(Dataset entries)
========

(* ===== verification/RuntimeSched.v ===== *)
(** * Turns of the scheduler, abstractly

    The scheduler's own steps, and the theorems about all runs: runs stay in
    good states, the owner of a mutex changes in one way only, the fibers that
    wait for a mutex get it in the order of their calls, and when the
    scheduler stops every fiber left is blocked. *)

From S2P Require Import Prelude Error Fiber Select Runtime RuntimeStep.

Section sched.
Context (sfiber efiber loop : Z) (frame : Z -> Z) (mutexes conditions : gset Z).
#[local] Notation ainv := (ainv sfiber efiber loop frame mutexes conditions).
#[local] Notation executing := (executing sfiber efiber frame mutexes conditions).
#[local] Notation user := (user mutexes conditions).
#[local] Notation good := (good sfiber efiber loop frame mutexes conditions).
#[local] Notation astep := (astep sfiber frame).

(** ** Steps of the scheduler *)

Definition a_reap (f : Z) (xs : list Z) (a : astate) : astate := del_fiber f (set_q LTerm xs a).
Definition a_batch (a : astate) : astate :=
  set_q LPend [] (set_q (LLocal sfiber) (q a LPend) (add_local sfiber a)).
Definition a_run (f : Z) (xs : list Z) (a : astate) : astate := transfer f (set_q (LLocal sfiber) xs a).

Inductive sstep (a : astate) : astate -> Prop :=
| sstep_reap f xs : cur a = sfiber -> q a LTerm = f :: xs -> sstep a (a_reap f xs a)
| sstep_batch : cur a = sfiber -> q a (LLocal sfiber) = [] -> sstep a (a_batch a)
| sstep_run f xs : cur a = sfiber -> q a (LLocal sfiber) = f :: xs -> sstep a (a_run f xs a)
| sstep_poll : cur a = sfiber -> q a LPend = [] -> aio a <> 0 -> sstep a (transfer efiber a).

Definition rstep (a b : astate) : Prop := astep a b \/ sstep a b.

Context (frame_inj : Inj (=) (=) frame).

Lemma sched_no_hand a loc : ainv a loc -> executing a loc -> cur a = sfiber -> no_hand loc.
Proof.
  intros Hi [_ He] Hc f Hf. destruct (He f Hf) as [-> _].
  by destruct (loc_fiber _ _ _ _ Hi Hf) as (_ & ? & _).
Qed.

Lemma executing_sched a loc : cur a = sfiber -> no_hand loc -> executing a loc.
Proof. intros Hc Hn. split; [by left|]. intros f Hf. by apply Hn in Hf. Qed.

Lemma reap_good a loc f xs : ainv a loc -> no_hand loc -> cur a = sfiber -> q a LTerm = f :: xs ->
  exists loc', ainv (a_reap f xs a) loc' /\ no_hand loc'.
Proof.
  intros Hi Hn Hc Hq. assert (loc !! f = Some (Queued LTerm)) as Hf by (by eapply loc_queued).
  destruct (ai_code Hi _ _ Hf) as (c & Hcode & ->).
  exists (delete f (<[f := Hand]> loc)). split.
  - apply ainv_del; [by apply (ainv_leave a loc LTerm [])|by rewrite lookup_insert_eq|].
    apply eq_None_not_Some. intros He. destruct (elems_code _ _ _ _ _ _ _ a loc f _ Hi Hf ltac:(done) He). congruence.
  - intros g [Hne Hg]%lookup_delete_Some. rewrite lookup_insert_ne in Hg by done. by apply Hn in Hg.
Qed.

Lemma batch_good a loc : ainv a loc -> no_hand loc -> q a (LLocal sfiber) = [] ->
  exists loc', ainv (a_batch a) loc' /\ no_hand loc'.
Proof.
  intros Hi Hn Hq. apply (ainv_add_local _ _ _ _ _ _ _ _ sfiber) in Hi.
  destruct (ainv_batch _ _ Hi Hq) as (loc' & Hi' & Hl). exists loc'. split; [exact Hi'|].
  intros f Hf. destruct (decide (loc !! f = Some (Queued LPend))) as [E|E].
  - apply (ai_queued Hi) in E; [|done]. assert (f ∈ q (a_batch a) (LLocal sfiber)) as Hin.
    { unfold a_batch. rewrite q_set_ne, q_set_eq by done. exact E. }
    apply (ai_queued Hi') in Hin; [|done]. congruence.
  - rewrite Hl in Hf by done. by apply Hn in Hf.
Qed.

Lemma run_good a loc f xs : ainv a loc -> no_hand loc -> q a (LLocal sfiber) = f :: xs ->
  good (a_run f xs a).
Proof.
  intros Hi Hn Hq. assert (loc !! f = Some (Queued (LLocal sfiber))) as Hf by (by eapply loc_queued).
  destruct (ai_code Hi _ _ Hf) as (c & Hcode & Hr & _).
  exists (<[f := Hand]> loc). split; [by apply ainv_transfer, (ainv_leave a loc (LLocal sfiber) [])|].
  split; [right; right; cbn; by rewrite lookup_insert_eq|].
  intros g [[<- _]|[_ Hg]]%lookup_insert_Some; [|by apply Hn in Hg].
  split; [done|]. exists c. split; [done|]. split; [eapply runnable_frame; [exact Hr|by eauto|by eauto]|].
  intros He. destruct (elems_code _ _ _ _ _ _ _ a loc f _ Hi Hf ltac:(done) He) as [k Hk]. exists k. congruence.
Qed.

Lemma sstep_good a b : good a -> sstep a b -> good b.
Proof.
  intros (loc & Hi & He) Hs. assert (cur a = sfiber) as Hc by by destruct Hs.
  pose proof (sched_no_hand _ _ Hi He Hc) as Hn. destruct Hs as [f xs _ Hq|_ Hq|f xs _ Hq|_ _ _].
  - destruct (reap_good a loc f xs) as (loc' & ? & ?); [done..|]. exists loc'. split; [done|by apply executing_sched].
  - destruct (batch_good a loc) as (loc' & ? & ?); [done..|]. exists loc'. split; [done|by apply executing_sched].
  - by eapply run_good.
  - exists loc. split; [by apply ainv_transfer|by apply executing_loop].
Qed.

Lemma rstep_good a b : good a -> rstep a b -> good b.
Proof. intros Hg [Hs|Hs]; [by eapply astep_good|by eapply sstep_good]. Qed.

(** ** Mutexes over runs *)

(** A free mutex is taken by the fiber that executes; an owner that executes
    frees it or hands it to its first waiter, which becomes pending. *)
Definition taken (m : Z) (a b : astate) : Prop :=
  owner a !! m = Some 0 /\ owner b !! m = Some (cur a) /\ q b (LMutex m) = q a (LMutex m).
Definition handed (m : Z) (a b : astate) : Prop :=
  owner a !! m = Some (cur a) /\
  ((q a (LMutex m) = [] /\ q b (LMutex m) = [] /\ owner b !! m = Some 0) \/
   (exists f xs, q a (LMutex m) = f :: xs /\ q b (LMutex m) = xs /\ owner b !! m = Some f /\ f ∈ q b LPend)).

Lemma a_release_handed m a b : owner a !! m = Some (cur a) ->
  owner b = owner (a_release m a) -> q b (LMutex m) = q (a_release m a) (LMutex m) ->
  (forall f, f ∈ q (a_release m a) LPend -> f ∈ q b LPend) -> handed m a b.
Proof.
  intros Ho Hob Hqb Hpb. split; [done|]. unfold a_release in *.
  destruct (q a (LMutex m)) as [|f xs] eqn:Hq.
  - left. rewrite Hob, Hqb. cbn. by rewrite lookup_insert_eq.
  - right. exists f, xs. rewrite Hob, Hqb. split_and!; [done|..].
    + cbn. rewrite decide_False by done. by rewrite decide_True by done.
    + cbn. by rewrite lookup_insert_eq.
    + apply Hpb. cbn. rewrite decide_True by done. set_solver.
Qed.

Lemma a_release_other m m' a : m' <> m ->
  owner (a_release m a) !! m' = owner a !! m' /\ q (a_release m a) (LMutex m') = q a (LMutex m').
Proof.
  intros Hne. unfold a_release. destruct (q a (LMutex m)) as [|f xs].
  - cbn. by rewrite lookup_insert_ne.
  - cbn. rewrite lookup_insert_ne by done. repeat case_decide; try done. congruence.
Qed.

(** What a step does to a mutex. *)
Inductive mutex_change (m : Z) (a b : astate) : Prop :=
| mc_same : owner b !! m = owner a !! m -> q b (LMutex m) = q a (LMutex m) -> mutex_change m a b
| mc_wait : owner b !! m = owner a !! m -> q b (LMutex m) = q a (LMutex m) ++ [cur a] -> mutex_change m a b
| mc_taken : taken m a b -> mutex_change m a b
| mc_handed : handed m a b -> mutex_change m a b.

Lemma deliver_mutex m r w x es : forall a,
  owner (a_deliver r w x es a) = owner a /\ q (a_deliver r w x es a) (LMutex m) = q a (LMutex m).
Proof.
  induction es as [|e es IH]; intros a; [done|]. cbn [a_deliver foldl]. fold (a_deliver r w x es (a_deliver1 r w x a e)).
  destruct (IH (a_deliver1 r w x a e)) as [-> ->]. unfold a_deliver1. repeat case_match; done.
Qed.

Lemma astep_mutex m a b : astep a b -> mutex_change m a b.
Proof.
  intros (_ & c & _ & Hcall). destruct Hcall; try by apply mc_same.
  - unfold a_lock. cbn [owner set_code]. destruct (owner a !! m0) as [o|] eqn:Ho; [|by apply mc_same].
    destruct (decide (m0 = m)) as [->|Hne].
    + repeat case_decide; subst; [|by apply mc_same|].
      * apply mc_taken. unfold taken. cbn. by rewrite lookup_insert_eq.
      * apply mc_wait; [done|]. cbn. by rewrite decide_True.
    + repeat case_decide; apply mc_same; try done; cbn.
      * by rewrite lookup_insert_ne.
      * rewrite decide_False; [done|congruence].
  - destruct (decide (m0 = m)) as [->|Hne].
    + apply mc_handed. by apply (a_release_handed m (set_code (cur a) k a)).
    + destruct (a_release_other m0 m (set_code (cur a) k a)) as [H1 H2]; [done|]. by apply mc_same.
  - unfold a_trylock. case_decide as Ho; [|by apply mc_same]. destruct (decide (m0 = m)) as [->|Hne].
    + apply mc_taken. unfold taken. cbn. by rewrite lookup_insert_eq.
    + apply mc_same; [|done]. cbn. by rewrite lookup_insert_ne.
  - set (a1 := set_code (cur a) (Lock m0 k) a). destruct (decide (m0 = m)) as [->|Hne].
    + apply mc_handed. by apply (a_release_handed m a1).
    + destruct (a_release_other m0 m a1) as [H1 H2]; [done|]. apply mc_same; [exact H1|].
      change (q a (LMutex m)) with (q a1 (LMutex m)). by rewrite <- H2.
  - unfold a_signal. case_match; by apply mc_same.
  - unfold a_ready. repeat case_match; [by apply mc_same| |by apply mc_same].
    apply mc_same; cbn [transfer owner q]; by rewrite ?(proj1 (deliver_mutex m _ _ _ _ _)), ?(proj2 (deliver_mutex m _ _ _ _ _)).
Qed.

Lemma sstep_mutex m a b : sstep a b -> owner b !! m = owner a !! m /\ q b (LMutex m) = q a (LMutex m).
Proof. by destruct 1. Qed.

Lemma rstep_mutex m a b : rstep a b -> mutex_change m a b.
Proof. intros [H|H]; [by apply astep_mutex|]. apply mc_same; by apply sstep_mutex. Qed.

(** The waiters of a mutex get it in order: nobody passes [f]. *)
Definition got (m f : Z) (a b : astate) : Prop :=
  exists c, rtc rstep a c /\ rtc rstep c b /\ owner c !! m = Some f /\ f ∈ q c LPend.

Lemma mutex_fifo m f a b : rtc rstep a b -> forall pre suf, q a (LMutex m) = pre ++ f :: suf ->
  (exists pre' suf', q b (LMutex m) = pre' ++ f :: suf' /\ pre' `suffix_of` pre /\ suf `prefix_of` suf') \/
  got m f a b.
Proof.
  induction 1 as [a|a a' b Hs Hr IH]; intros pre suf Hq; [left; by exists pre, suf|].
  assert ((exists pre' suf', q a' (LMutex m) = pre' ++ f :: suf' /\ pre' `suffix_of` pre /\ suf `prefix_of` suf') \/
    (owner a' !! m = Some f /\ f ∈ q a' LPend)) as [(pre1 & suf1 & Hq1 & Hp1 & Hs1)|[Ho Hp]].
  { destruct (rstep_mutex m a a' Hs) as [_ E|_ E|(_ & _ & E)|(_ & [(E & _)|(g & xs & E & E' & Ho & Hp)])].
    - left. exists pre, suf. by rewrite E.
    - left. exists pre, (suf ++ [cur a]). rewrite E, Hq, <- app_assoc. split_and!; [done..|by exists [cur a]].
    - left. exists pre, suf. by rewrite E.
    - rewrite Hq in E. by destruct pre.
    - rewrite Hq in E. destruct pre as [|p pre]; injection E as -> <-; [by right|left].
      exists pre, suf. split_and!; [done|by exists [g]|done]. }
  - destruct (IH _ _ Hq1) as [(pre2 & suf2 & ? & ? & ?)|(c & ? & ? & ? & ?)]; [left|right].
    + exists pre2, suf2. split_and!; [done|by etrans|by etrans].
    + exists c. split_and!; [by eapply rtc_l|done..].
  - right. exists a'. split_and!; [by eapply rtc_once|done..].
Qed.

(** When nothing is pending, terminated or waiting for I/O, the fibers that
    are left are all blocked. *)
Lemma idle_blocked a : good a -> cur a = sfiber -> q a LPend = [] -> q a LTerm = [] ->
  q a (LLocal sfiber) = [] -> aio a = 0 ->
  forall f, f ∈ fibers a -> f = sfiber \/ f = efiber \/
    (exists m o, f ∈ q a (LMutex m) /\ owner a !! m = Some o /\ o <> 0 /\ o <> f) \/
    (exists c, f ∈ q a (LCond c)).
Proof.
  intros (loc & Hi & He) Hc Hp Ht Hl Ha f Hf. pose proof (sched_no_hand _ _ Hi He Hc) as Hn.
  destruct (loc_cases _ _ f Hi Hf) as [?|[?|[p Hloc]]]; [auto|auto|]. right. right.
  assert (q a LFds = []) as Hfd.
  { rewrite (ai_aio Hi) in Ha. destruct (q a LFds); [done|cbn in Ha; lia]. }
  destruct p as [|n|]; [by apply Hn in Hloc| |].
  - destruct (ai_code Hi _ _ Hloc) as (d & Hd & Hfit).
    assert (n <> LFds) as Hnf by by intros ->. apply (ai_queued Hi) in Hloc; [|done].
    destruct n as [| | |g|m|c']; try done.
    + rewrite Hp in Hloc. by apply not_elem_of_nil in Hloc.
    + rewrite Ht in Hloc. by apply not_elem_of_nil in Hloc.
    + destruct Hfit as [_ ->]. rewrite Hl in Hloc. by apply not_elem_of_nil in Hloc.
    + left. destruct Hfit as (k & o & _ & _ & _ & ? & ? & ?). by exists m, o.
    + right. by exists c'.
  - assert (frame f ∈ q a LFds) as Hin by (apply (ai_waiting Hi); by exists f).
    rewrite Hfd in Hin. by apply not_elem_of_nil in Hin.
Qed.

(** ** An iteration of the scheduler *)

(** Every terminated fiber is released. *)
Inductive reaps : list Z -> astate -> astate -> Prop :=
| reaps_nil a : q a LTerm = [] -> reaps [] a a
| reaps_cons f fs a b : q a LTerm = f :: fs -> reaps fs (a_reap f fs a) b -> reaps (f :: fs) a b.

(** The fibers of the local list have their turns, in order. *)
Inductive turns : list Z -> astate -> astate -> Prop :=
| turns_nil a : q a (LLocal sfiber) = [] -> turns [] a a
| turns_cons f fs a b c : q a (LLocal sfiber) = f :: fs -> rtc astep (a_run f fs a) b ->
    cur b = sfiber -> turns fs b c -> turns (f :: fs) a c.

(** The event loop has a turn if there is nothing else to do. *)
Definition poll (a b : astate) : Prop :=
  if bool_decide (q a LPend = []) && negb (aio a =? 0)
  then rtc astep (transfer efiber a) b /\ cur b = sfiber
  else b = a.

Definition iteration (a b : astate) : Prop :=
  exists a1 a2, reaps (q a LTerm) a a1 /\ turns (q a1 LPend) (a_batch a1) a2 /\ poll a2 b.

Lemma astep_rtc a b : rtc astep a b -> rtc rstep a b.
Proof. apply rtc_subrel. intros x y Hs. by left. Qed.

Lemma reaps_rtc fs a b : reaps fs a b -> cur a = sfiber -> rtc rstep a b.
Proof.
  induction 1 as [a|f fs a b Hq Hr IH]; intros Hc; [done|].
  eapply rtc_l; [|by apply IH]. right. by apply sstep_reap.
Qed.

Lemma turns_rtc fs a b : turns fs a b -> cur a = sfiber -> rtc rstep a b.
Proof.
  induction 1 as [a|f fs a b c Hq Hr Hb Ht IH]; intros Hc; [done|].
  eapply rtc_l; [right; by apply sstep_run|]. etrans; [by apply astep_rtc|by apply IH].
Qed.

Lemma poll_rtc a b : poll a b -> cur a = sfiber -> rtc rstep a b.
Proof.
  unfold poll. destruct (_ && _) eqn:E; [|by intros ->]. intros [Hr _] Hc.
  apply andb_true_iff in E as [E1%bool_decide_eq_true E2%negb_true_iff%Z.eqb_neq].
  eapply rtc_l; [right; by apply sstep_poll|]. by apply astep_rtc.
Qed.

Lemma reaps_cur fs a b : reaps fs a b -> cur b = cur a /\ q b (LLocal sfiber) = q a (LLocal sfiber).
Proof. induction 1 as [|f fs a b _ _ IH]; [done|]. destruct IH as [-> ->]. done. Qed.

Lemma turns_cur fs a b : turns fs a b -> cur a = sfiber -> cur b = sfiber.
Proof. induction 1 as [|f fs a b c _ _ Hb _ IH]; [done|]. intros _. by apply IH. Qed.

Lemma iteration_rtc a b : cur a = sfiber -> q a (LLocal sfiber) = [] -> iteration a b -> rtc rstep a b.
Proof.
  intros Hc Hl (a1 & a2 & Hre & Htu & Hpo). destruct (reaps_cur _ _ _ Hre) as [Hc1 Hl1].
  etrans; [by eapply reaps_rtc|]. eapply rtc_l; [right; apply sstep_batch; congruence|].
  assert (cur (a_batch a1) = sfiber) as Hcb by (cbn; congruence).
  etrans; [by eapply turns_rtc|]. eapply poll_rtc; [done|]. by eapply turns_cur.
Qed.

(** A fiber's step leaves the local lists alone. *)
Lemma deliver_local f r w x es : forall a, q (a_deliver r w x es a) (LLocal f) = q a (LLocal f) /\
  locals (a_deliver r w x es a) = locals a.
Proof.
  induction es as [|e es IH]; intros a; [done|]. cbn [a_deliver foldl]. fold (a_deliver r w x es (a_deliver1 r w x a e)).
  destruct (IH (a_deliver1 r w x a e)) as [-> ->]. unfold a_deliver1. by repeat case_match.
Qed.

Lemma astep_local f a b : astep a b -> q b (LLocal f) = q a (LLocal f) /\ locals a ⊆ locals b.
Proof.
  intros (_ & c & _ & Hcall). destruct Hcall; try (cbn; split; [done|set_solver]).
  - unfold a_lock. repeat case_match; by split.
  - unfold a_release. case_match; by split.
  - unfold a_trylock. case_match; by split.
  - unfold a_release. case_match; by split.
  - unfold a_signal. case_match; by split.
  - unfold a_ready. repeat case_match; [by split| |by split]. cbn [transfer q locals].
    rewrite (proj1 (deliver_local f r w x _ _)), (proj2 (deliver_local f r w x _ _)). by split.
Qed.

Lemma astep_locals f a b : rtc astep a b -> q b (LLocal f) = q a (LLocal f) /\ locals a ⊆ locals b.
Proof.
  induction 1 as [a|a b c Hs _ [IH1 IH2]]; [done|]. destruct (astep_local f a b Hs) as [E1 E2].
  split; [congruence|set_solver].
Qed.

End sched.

========

PROMPT: Keep to the lines above, from the first one through the line where "wait for a mutex" appears, and copy them exactly.

YOUR RESPONSE:
(* ===== verification/RuntimeSched.v ===== *)
(** * Turns of the scheduler, abstractly

    The scheduler's own steps, and the theorems about all runs: runs stay in
    good states, the owner of a mutex changes in one way only, the fibers that
    wait for a mutex get it in the order of their calls, and when the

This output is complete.